= Exercise requirements =
Go through the listing below and list every line with "pretty".

== Segment start ==

(* ===== verification/FileSys.v ===== *)
(** * FileSys: the interfaces of filesys.go

    The interfaces [FileSys], [Dirent], [File] and [AuthFile] as one class
    over the state of the file server: the handle types and an operation per
    method, which passes the state.  A method of Go with several results and
    an error gives [Ok] of the results when the error is nil; the two methods
    of [File] may give data and an error together and keep both.  A result
    that may be a nil interface is an [option].  A context is the error of its
    [Err] method when it is done. *)
From S2P Require Import Prelude Types.

Abbreviation context := (option error) (only parsing).

(** [CancelledCtxt] of context.go. *)
Definition CancelledCtxt : context := Some Canceled.

Class FileSys := {
  World : Type;                      (* the state of the file server *)
  Dirent : Type;
  File : Type;
  Iter : Type;                       (* the state of a ReadNext *)

  RequireAuth : context → World → bool;
  Auth_ : context → string → string → World → result error (option File) * World;
  Attach_ : context → string → string → option File → World
            → result error Dirent * World;

  (* AuthFile *)
  is_AuthFile : File → bool;         (* the type assertion file.(AuthFile) *)
  Success : File → World → bool;

  (* File *)
  file_Read : context → File → Z → Z → World → result error (bytes * option error) * World;
  file_Write : context → File → bytes → Z → World → result error (Z * option error) * World;
  file_IOUnit : File → World → Z;

  (* Dirent *)
  ent_Qid : Dirent → World → Qid;
  ent_OpenDir : context → Dirent → World → result error Iter * World;
  iter_Next : context → Iter → World → result error (list Dir) * (Iter * World);
  ent_Walk : context → Dirent → list string → World
             → result error (list Qid * option Dirent) * World;
  ent_Create : context → Dirent → string → Z → Z → World
               → result error (option Dirent * option File) * World;
  ent_Open : context → Dirent → Z → World → result error (option File) * World;
  ent_Remove : context → Dirent → World → result error unit * World;
  ent_Clunk : context → Dirent → World → result error unit * World;
  ent_Stat : context → Dirent → World → result error Dir * World;
  ent_WStat : context → Dirent → Dir → World → result error unit * World
}.

(** [IsDir(d)] *)
Definition IsDir `{FileSys} (d : Dirent) (w : World) : bool :=
  negb (Z.land (Qid_Type (ent_Qid d w)) QTDIR =? 0).
(* ===== verification/SessionSpec.v ===== *)
(** * SessionSpec: what a session promises

    The specification of the session of sfilesys.go: a table of fids, without
    mutexes and pointers, and for each operation its effect on the table and
    on the file server.  Operations on one fid are given by what they do to
    its SFid ([on_fid]): all other fids are untouched.  Each operation of
    SFileSys is proved to compute its specification from any state where no
    referenced mutex is held, and to leave such a state. *)
From S2P Require Import Prelude Types Encoding Path Readdir FileSys SFileSys.

Section Spec.
Context `{FS : FileSys}.

Record table := mkTable { t_world : World; t_fids : gmap Z SFid }.

(** The table of a session. *)
Definition abs (s : session) : table :=
  mkTable (s_world s) (omap (λ r, snd <$> heap s !! r) (refs s)).

(** No referenced SFid is locked, no two fids share one, NOFID is free. *)
Definition quiescent (s : session) : Prop :=
  (∀ fid r, refs s !! fid = Some r → ∃ sf, heap s !! r = Some (false, sf)) ∧
  (∀ fid1 fid2 r, refs s !! fid1 = Some r → refs s !! fid2 = Some r → fid1 = fid2) ∧
  refs s !! NOFID = None.

(** An operation on a live fid: what it does to the SFid and the server. *)
Definition on_fid {A} (fid : Z)
    (g : SFid → Dirent → World → result error A * (SFid * World)) (t : table)
    : result error A * table :=
  match t_fids t !! fid with
  | Some sf =>
      match sf_Ent sf with
      | Some ent =>
          let '(r, (sf, w)) := g sf ent (t_world t) in
          (r, mkTable w (<[fid := sf]> (t_fids t)))
      | None => (Err ErrUnknownfid, t)
      end
  | None => (Err ErrUnknownfid, t)
  end.

(** An operation that makes a fid. *)
Definition new_fid {A} (fid : Z) (g : World → result error (A * SFid) * World) (t : table)
    : result error A * table :=
  if decide (fid = NOFID) then (Err ErrUnknownfid, t)
  else
    match t_fids t !! fid with
    | Some _ => (Err ErrDupfid, t)
    | None =>
        match g (t_world t) with
        | (Ok (a, sf), w) => (Ok a, mkTable w (<[fid := sf]> (t_fids t)))
        | (Err e, w) => (Err e, mkTable w (t_fids t))
        | (Panic y, w) => (Panic y, mkTable w (t_fids t))
        | (Hang y, w) => (Hang y, mkTable w (t_fids t))
        end
    end.

(** ** The operations *)

Definition spec_Auth (ctx : context) (afid : Z) (uname aname : string) (t : table)
    : result error Qid * table :=
  if decide (afid = NOFID) then (Ok aqid, t)
  else if negb (RequireAuth ctx (t_world t)) then (Err (E9p "no auth"), t)
  else new_fid afid (λ w,
    let '(r, w) := Auth_ ctx uname aname w in
    ((λ f, (aqid, mkSFid None (FUser <$> f) 0)) <$> r, w)) t.

Definition attach_fill (ctx : context) (uname aname : string) (af : option File) (w : World)
    : result error (Qid * SFid) * World :=
  let '(r, w) := Attach_ ctx uname aname af w in
  ((λ ent, (ent_Qid ent w, mkSFid (Some ent) None 0)) <$> r, w).

Definition spec_Attach_new (ctx : context) (fid : Z) (uname aname : string)
    (af : option File) : table → result error Qid * table :=
  new_fid fid (attach_fill ctx uname aname af).

Definition spec_Attach (ctx : context) (fid afid : Z) (uname aname : string) (t : table)
    : result error Qid * table :=
  if decide (afid = NOFID) then spec_Attach_new ctx fid uname aname None t
  else
    match t_fids t !! afid with
    | Some (mkSFid (Some _) (Some (FUser f)) _) =>
        if is_AuthFile f then
          if Success f (t_world t) then spec_Attach_new ctx fid uname aname (Some f) t
          else (Err ErrPerm, t)
        else (Err ErrUnknownfid, t)
    | _ => (Err ErrUnknownfid, t)
    end.

(** Clunk and Remove: the fid goes whatever the server answers. *)
Definition spec_delete (ctx : context) (fid : Z) (remove : bool) (t : table)
    : result error unit * table :=
  match t_fids t !! fid with
  | None => (Err ErrUnknownfid, t)
  | Some sf =>
      match sf_Ent sf with
      | None => (Ok (), mkTable (t_world t) (delete fid (t_fids t)))
      | Some ent =>
          let '(r, w) := (if remove then ent_Remove ctx ent else ent_Clunk ctx ent) (t_world t) in
          (r, mkTable w (delete fid (t_fids t)))
      end
  end.

Definition nonnil {A} (x : option A) : result error A :=
  match x with Some a => Ok a | None => Err (E9p "invalid result") end.

Definition spec_walk_ent (ctx : context) (ent : Dirent) (names : list string) (w : World)
    : result error (list Qid * Dirent) * World :=
  if decide (names = []) then
    let '(r, w) := ent_Walk ctx ent [] w in
    ('(_, e) ← r; e ← nonnil e; Ok ([], e), w)
  else if negb (IsDir ent w) then (Err (E9p "not a directory"), w)
  else
    let '(r, w) := ent_Walk ctx ent names w in
    ('(qids, e) ← r; e ← nonnil e; Ok (qids, e), w).
(* ===== verification/SleepTyped.v ===== *)
(** * SleepTyped: sleepfs is a typed file server

    The elements of its paths are numbers below 1000, so its entries have
    short names and qids in their widths; the error for a name that is no
    number quotes the name, so names to walk must leave room for that.  Its
    stat records have Go's zero time. *)
From S2P Require Import Prelude Types Encoding EncodingFacts Path FileSys SleepFS Typing.

Module SleepTyped.
Import SleepFS Typing.

(** Names up to this length can be quoted in an error. *)
Definition name_max : Z := 65000.

Definition element (n : Z) : Prop := 0 ≤ n < 1000.
Definition sleep_world (w : store) : Prop := map_Forall (λ _ l, Forall element l) w.

Lemma elems_ok w s : sleep_world w → Forall element (elems w s).
Proof.
  intros Hw. unfold elems. apply Forall_take. destruct (w !! s_arr s) as [l|] eqn:E; [by apply (Hw _ _ E)|].
  constructor.
Qed.

Lemma qid_of_wf l : wf_Qid (qid_of l).
Proof.
  assert (∀ z, in_width 64 (u64 z)) as Hu by (intros z; apply Z.mod_pos_bound; lia).
  unfold qid_of, wf_Qid. destruct l as [|s0 [|s1 []]]; case_decide; cbn [Qid_Type Qid_Version Qid_Path];
    split_and!; first [apply Hu | by vm_compute].
Qed.

Lemma zeroQid_wf : wf_Qid zeroQid.
Proof. by vm_compute. Qed.

(** ** Stat *)

Lemma slen_append s t : slen (s +:+ t) = slen s + slen t.
Proof.
  unfold slen. rewrite <-Nat2Z.inj_add. f_equal.
  induction s as [|c s IH]; [done|]. exact (f_equal S IH).
Qed.

Lemma element_text n : element n → slen (pretty n) ≤ 3.
Proof.
  intros Hn. assert (Forall (λ n, slen (pretty n) ≤ 3) (seqZ 0 1000)) as H.
  { apply (bool_decide_unpack _). vm_compute. exact I. }
  rewrite Forall_forall in H. apply H, elem_of_seqZ. unfold element in Hn. lia.
Qed.

Lemma Info_wf l : Forall element l → wf_Dir (carry_Dir (Info l)).
Proof.
  intros Hl. pose proof (qid_of_wf l) as Hq.
  set (name := match last l with Some n => pretty n | None => "/" end).
  assert (slen name ≤ 3) as Hn.
  { subst name. destruct (last l) as [n|] eqn:E; [|by vm_compute].
    apply element_text. rewrite Forall_forall in Hl. apply Hl. by apply last_Some_elem_of. }
  assert (in_width 32 (if decide (length l < 2)%nat then DMDIR else 0)) as Hm by by case_decide.
  unfold Info. fold name. split.
  - unfold Dir_fields, carry_Dir. cbn [Dir_Type Dir_Dev Dir_Qid Dir_Mode Dir_AccessTime Dir_ModTime Dir_Length
      Dir_Name Dir_UID Dir_GID Dir_MUID]. rewrite !Forall_cons, Forall_nil.
    split_and!; try exact I; try exact Hq; try exact Hm; try by vm_compute. cbn [wf0]. lia.
  - unfold wire_dir_body, carry_Dir, wire_qid. cbn [Dir_Type Dir_Dev Dir_Qid Dir_Mode Dir_AccessTime Dir_ModTime
      Dir_Length Dir_Name Dir_UID Dir_GID Dir_MUID].
    rewrite !len_app, !wire_string_len, !len_le_put.
    change (slen "sleeper") with 7. change (slen "") with 0. lia.
Qed.

(** ** Walk *)

Lemma pad_ok total qids :
  Forall wf_Qid qids → (length qids ≤ total)%nat → Forall wf_Qid (pad total qids) ∧ length (pad total qids) = total.
Proof.
  intros Hq Hl. unfold pad. rewrite length_app, length_replicate. split; [|lia].
  apply Forall_app. split; [done|]. apply Forall_replicate, zeroQid_wf.
Qed.

Lemma walk_up_ok (P : string → Prop) total w s i qids names :
  Forall wf_Qid qids → (length qids + length names = total)%nat → Forall P names →
  match walk_up total w s i qids names with
  | Ok (inl q) => Forall wf_Qid q ∧ length q = total
  | Ok (inr (_, q, rest)) => Forall wf_Qid q ∧ (length q + length rest = total)%nat ∧ Forall P rest
  | Err _ => False
  | _ => True
  end.
Proof.
  revert i qids. induction names as [|n names IH]; intros i qids Hq Hl Hn; cbn [walk_up]; [done|].
  case_decide; [|done]. cbn in Hl. apply Forall_cons in Hn as [_ Hn]. case_decide.
  - apply pad_ok; [done|lia].
  - destruct (reslice _ _) as [s'|]; [|done]. apply IH; [|rewrite length_app; cbn; lia|done].
    apply Forall_app. split; [done|]. apply Forall_singleton, qid_of_wf.
Qed.

Lemma append_ok s n w : element n → sleep_world w → sleep_world (snd (append s n w)).
Proof.
  intros Hn Hw. unfold append. case_decide; cbn [snd].
  - intros a l [(<- & l0 & Hl0 & ->)|[_ Ha]]%lookup_alter_Some; [|by apply (Hw _ _ Ha)]. apply Forall_insert; [by apply (Hw _ _ Hl0)|done].
  - apply map_Forall_insert_2; [|done]. rewrite !Forall_app. split_and!.
    + by apply elems_ok.
    + by apply Forall_singleton.
    + by apply Forall_replicate.
Qed.

Lemma Atoi_short name : slen name ≤ name_max → good text_max any (Atoi name).
Proof.
  intros Hn. assert (∀ a b, slen a + slen b ≤ 100 → short text_max (errorString (a +:+ name +:+ b))) as Hs.
  { intros a b Hab. unfold short, Error_. rewrite !slen_append. unfold name_max, text_max in *. lia. }
  unfold Atoi. destruct name as [|c r]; [by apply (Hs _ _)|].
  repeat case_match; try exact I; apply Hs; by vm_compute.
Qed.

Lemma walk_down_ok total w s qids names :
  sleep_world w → Forall wf_Qid qids → (length qids + length names = total)%nat →
  Forall (λ n, slen n ≤ name_max) names →
  good text_max (λ '(q, _), Forall wf_Qid q ∧ (length q ≤ total)%nat) (fst (walk_down total w s qids names)) ∧
  sleep_world (snd (walk_down total w s qids names)).
Proof.
  revert w s qids. induction names as [|n names IH]; intros w s qids Hw Hq Hl Hn; cbn [walk_down].
  { cbn in *. split; [split; [done|lia]|done]. }
  apply Forall_cons in Hn as [Hn1 Hn]. cbn in Hl. pose proof (Atoi_short n Hn1) as Ha.
  destruct (Atoi n) as [z|e|y|y]; try (by split). case_decide as Hz.
  - destruct (pad_ok total qids Hq ltac:(lia)) as [H1 H2]. split; [|done]. cbn. split; [done|lia].
  - pose proof (append_ok s z w ltac:(unfold element; lia) Hw) as Hw'.
    destruct (append s z w) as [s' w']. apply IH; [done| |rewrite length_app; cbn; lia|done].
    apply Forall_app. split; [done|]. apply Forall_singleton, qid_of_wf.
Qed.

Lemma Walk_ok s names w :
  sleep_world w → Forall (λ n, slen n ≤ name_max) names →
  good text_max (λ '(q, _), Forall wf_Qid q ∧ (length q ≤ length names)%nat) (fst (sleepTime_Walk s names w)) ∧
  sleep_world (snd (sleepTime_Walk s names w)).
Proof.
  intros Hw Hn. unfold sleepTime_Walk. case_decide; [by (split; [split; [constructor|cbn; lia]|done])|].
  pose proof (walk_up_ok _ (length names) w s 0 [] names ltac:(constructor) eq_refl Hn) as Hup.
  destruct (walk_up _ _ _ _ _ _) as [[q|[[i q] rest]]|e|y|y]; try done.
  - destruct Hup as [Hq Hl]. split; [|done]. cbn. split; [done|lia].
  - destruct Hup as (Hq & Hl & Hr). destruct (reslice _ _) as [s'|]; [|done].
    by apply walk_down_ok.
Qed.

(** ** The instance *)

#[export] Instance sServer_typed : TypedFS sServer.
Proof.
  refine {| ty_text := 2 ^ 16; ty_name := name_max; ty_world := sleep_world : @World sServer → Prop;
            ty_ent := (λ _, True) : @Dirent sServer → Prop;
            ty_file := (λ _, True) : @File sServer → Prop |};
    cbn [FileSys.ent_Qid Auth_ Attach_ file_Read file_Write FileSys.ent_OpenDir iter_Next FileSys.ent_Walk
         ent_Create ent_Open ent_Remove ent_Clunk ent_Stat FileSys.ent_WStat sServer];
    intros.
  - apply qid_of_wf.
  - intros w Hw. by split.
  - intros w Hw. by split.
  - intros w Hw. split; [|done]. split; [|done]. by rewrite len_nil.
  - intros w Hw. by split.
  - intros w Hw. split; [|done]. unfold OpenDir. case_decide; [by vm_compute|done].
  - by split.
  - intros w Hw. destruct (Walk_ok d names w Hw ltac:(eassumption)) as [Hg Hw']. split; [|done].
    eapply good_mono; [exact Hg|lia|]. intros [q [e|]]; naive_solver.
  - intros w Hw. split; [by vm_compute|done].
  - intros w Hw. by split.
  - intros w Hw. split; [by vm_compute|done].
  - intros w Hw. by split.
  - intros w Hw. split; [|done]. by apply Info_wf, elems_ok.
  - intros w Hw. split; [by vm_compute|done].
Defined.

Lemma sleep_world_new : sleep_world ∅.
Proof. intros a l Ha. by rewrite lookup_empty in Ha. Qed.
End SleepTyped.
(** ** The operations of sfilesys.go *)

Definition getRef (fid : Z) : code Z :=
  if decide (fid = NOFID) then fail ErrUnknownfid
  else
    found ← act (ALoad fid);
    match found with
    | None => fail ErrUnknownfid
    | Some r =>
        act (ALock r);;
        sf ← act (AGet r);
        match sf_Ent sf with
        | None => act (AUnlock r);; fail ErrUnknownfid
        | Some _ => mret r
        end
    end.

Definition newRef (fid : Z) : code Z :=
  if decide (fid = NOFID) then fail ErrUnknownfid
  else
    stored ← act (ALoadOrStore fid);
    match stored with
    | None => fail ErrDupfid
    | Some r => mret r
    end.

Definition ent_of (r : Z) : code Dirent :=
  sf ← act (AGet r);
  match sf_Ent sf with
  | Some ent => mret ent
  | None => panic "nil pointer dereference"
  end.

Definition link (r : Z) (ent : Dirent) : code unit :=
  sf ← act (AGet r); act (APut r (mkSFid (Some ent) (sf_File sf) (sf_Mode sf))).

Definition delRefAction (ctx : context) (r : Z) (remove : bool) : code unit :=
  ent ← ent_of r;
  err2 ← try (act (AWorld (if remove then ent_Remove ctx ent else ent_Clunk ctx ent)));
  sf ← act (AGet r);
  act (APut r (mkSFid None (sf_File sf) (sf_Mode sf)));;
  match combine_errors None (match err2 with inl e => Some e | inr _ => None end) with
  | Some e => fail e
  | None => mret ()
  end.

Definition delRef (ctx : context) (fid : Z) (remove : bool) : code unit :=
  found ← act (ALoadAndDelete fid);
  match found with
  | None => fail ErrUnknownfid
  | Some r =>
      act (ALock r);;
      finally
        (sf ← act (AGet r);
         match sf_Ent sf with
         | None => mret ()
         | Some _ => delRefAction ctx r remove
         end)
        (act (AUnlock r))
  end.

Definition Auth (ctx : context) (afid : Z) (uname aname : string) : code Qid :=
  if decide (afid = NOFID) then mret aqid
  else
    req ← ask (RequireAuth ctx);
    if negb req then fail (E9p "no auth")
    else
      aref ← newRef afid;
      finally
        (r ← try (act (AWorld (Auth_ ctx uname aname)));
         match r with
         | inl e => act (ADelete afid);; fail e
         | inr afile =>
             sf ← act (AGet aref);
             act (APut aref (mkSFid (sf_Ent sf) (FUser <$> afile) (sf_Mode sf)));;
             mret aqid
         end)
        (act (AUnlock aref)).
(* ===== verification/RaceFree.v ===== *)
(** * RaceFree: what holds when requests on one session overlap

    Each request follows a protocol: it touches the fields of an SFid only
    while it holds its mutex, it unlocks only what it holds, and it waits for
    a mutex only when it holds none (but for one path of Create).  The
    protocol is proved for the program of each request with weakest
    preconditions over what the request holds ([wp]); the invariant of all
    requests together ([Inv]) follows from it, and from the invariant follow
    mutual exclusion, the absence of panics, and that requests get done. *)
From S2P Require Import Prelude Types Encoding Path Readdir FileSys SFileSys SessionSpec Session.
From S2P Require Import SleepFS SSession Concurrent.
Import Concurrent.

Module RaceFree.

(** The request holds the SFid in question. *)
Ltac held := cbn; simplify_map_eq; eauto using mk_is_Some.

Section Wp.
Context `{FS : FileSys}.

(** ** The protocol *)

(** The SFids a request knows, and those it holds with their contents. *)
Definition pre (cr : bool) (K : gset Z) (H : gmap Z SFid) {A} (a : action A) : Prop :=
  match a with
  | ALock r => r ∈ K ∧ (cr = true ∨ H = ∅)
  | AUnlock r | AGet r | APut r _ => is_Some (H !! r)
  | ADirRead _ r rd _ _ => ∃ sf, H !! r = Some sf ∧ sf_File sf = Some (FDir rd)
  | _ => True
  end.

(** The result of an action and what is known and held afterwards. *)
Definition post (K : gset Z) (H : gmap Z SFid) {A} (a : action A)
    : result error A → gset Z → gmap Z SFid → Prop :=
  match a in action A return result error A → gset Z → gmap Z SFid → Prop with
  | ALoad _ | ALoadAndDelete _ => λ x K' H',
      (x = Ok None ∧ K' = K ∨ ∃ r, x = Ok (Some r) ∧ K' = {[r]} ∪ K) ∧ H' = H
  | ALoadOrStore _ => λ x K' H',
      (x = Ok None ∧ K' = K ∧ H' = H) ∨
      ∃ r, x = Ok (Some r) ∧ H !! r = None ∧ K' = {[r]} ∪ K ∧ H' = <[r := mkSFid None None 0]> H
  | ADelete _ => λ x K' H', x = Ok () ∧ K' = K ∧ H' = H
  | ALock r => λ x K' H', x = Ok () ∧ K' = K ∧ H !! r = None ∧ ∃ sf, H' = <[r := sf]> H
  | AUnlock r => λ x K' H', x = Ok () ∧ K' = K ∧ H' = delete r H
  | AGet r => λ x K' H', ∃ sf, H !! r = Some sf ∧ x = Ok sf ∧ K' = K ∧ H' = H
  | APut r sf => λ x K' H', x = Ok () ∧ K' = K ∧ H' = <[r := sf]> H
  | ADirRead _ r _ _ _ => λ x K' H',
      returns x ∧ K' = K ∧ ∃ sf rd', H !! r = Some sf ∧
        H' = <[r := mkSFid (sf_Ent sf) (Some (FDir rd')) (sf_Mode sf)]> H
  | AWorld m => λ x K' H', returns x ∧ K' = K ∧ H' = H
  end.

(** [wp cr c Q K H]: a program that knows [K] and holds [H] follows the
    protocol and ends with [Q] of its result and of what it holds then.
    With [cr] it may wait for a mutex while it holds others. *)
Fixpoint wp (cr : bool) {A} (c : code A) (Q : result error A → gmap Z SFid → Prop)
    (K : gset Z) (H : gmap Z SFid) : Prop :=
  match c with
  | Done r => Q r H
  | Act a k => pre cr K H a ∧ ∀ x K' H', post K H a x K' H' → wp cr (k x) Q K' H'
  end.

Lemma wp_mono cr {A} (c : code A) (Q Q' : result error A → gmap Z SFid → Prop) K H :
  wp cr c Q K H → (∀ r H, Q r H → Q' r H) → wp cr c Q' K H.
Proof.
  intros Hc HQ. revert K H Hc. induction c as [r|B a k IH]; intros K H; cbn; [by apply HQ|].
  intros [Hp Hk]. split; [done|]. eauto.
Qed.

(** With what is known forgotten, as the rest of the program learns what it
    needs itself. *)
Lemma wp_catch cr {A B} (m : code A) (h : result error A → code B) Q K H :
  wp cr m (λ r H', ∀ K', wp cr (h r) Q K' H') K H → wp cr (catch m h) Q K H.
Proof.
  revert K H. induction m as [r|C a k IH]; intros K H; cbn; [done|].
  intros [Hp Hk]. split; [done|]. eauto.
Qed.

Lemma wp_bind cr {A B} (m : code A) (f : A → code B) (Q : result error B → gmap Z SFid → Prop) K H :
  wp cr m (λ r H', match r with
                   | Ok a => ∀ K', wp cr (f a) Q K' H'
                   | Err e => Q (Err e) H'
                   | Panic y => Q (Panic y) H'
                   | Hang y => Q (Hang y) H'
                   end) K H →
  wp cr (m ≫= f) Q K H.
Proof.
  intros Hm. apply wp_catch. eapply wp_mono; [exact Hm|]. intros [a|e|y|y] H' HQ K'; auto.
Qed.

Lemma wp_act cr {A B} (a : action A) (f : A → code B) (Q : result error B → gmap Z SFid → Prop) K H :
  pre cr K H a →
  (∀ x K' H', post K H a x K' H' →
     match x with
     | Ok b => wp cr (f b) Q K' H'
     | Err e => Q (Err e) H'
     | Panic y => Q (Panic y) H'
     | Hang y => Q (Hang y) H'
     end) →
  wp cr (act a ≫= f) Q K H.
Proof. intros Hp Hk. cbn. split; [done|]. intros x K' H' Hx. by specialize (Hk _ _ _ Hx); destruct x. Qed.

Lemma wp_try cr {A} (m : code A) (Q : result error (error + A) → gmap Z SFid → Prop) K H :
  wp cr m (λ r H', match r with
                   | Ok a => Q (Ok (inr a)) H'
                   | Err e => Q (Ok (inl e)) H'
                   | Panic y => Q (Panic y) H'
                   | Hang y => Q (Hang y) H'
                   end) K H → wp cr (try m) Q K H.
Proof. intros Hm. apply wp_catch. eapply wp_mono; [exact Hm|]. by intros [a|e|y|y]. Qed.

(** ** The helpers *)

Lemma wp_world cr {A} (m : World → result error A * World) Q K H :
  (∀ x, returns x → Q x H) → wp cr (act (AWorld m)) Q K H.
Proof. intros HQ. split; [done|]. intros x K' H' (Hr & -> & ->). cbn. auto. Qed.

Lemma wp_unlock cr r (Q : result error unit → gmap Z SFid → Prop) K H :
  is_Some (H !! r) → Q (Ok ()) (delete r H) → wp cr (act (AUnlock r)) Q K H.
Proof. intros Hr HQ. split; [done|]. by intros x K' H' (-> & -> & ->). Qed.

(** A body that keeps its mutex, which is unlocked at the end. *)
Lemma wp_locked cr {A} (m : code A) r Q K H :
  wp cr m (λ x H', returns x ∧ is_Some (H' !! r) ∧ Q x (delete r H')) K H →
  wp cr (finally m (act (AUnlock r))) Q K H.
Proof.
  intros Hm. apply wp_catch. eapply wp_mono; [exact Hm|]. intros x H' (Hx & Hr & HQ) K'.
  by destruct x; [apply wp_bind, wp_unlock..|done|done].
Qed.

Lemma wp_getRef cr fid (Q : result error Z → gmap Z SFid → Prop) K :
  Q (Err ErrUnknownfid) ∅ →
  (∀ r sf ent, sf_Ent sf = Some ent → Q (Ok r) {[r := sf]}) →
  wp cr (getRef fid) Q K ∅.
Proof.
  intros He Ho. unfold getRef. case_decide; [done|].
  apply wp_act; [done|]. intros x K' H' [[[-> ->]|(r & -> & ->)] ->]; [done|].
  apply wp_act; [split; [set_solver|by right]|]. intros x K' H' (-> & -> & _ & sf & ->).
  apply wp_act; [held|]. intros x K' H' (sf' & E & -> & -> & ->).
  rewrite lookup_insert_eq in E. injection E as <-.
  destruct (sf_Ent sf) as [ent|] eqn:E; [by apply (Ho r sf ent)|].
  apply wp_bind, wp_unlock; [held|]. intros K'.
  by rewrite delete_insert_eq, delete_empty.
Qed.

Lemma wp_newRef cr fid (Q : result error Z → gmap Z SFid → Prop) K H :
  (∀ e, Q (Err e) H) →
  (∀ r, H !! r = None → Q (Ok r) (<[r := mkSFid None None 0]> H)) →
  wp cr (newRef fid) Q K H.
Proof.
  intros He Ho. unfold newRef. case_decide; [by apply He|].
  apply wp_act; [done|]. intros x K' H' [(-> & -> & ->)|(r & -> & Hr & -> & ->)];
    [by apply He|by apply Ho].
Qed.

Lemma wp_ent_of cr r sf ent (Q : result error Dirent → gmap Z SFid → Prop) K H :
  H !! r = Some sf → sf_Ent sf = Some ent → Q (Ok ent) H → wp cr (ent_of r) Q K H.
Proof.
  intros Hr He HQ. apply wp_act; [held|]. intros x K' H' (sf' & E & -> & -> & ->).
  rewrite Hr in E. injection E as <-. by rewrite He.
Qed.

Lemma wp_link cr r ent sf (Q : result error unit → gmap Z SFid → Prop) K H :
  H !! r = Some sf →
  Q (Ok ()) (<[r := mkSFid (Some ent) (sf_File sf) (sf_Mode sf)]> H) → wp cr (link r ent) Q K H.
Proof.
  intros Hr HQ. apply wp_act; [held|]. intros x K' H' (sf' & E & -> & -> & ->).
  rewrite Hr in E. injection E as <-. split; [held|].
  by intros x K' H' (-> & -> & ->).
Qed.

Lemma wp_nonnil cr {A} (o : option A) (Q : result error A → gmap Z SFid → Prop) K H :
  (∀ x, returns x → Q x H) → wp cr (EnsureNonNil o) Q K H.
Proof. intros HQ. destruct o; by apply HQ. Qed.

== Segment end ==

= Solution =
Lemma element_text n : element n → slen (pretty n) ≤ 3.
  intros Hn. assert (Forall (λ n, slen (pretty n) ≤ 3) (seqZ 0 1000)) as H.
  set (name := match last l with Some n => pretty n | None => "/" end).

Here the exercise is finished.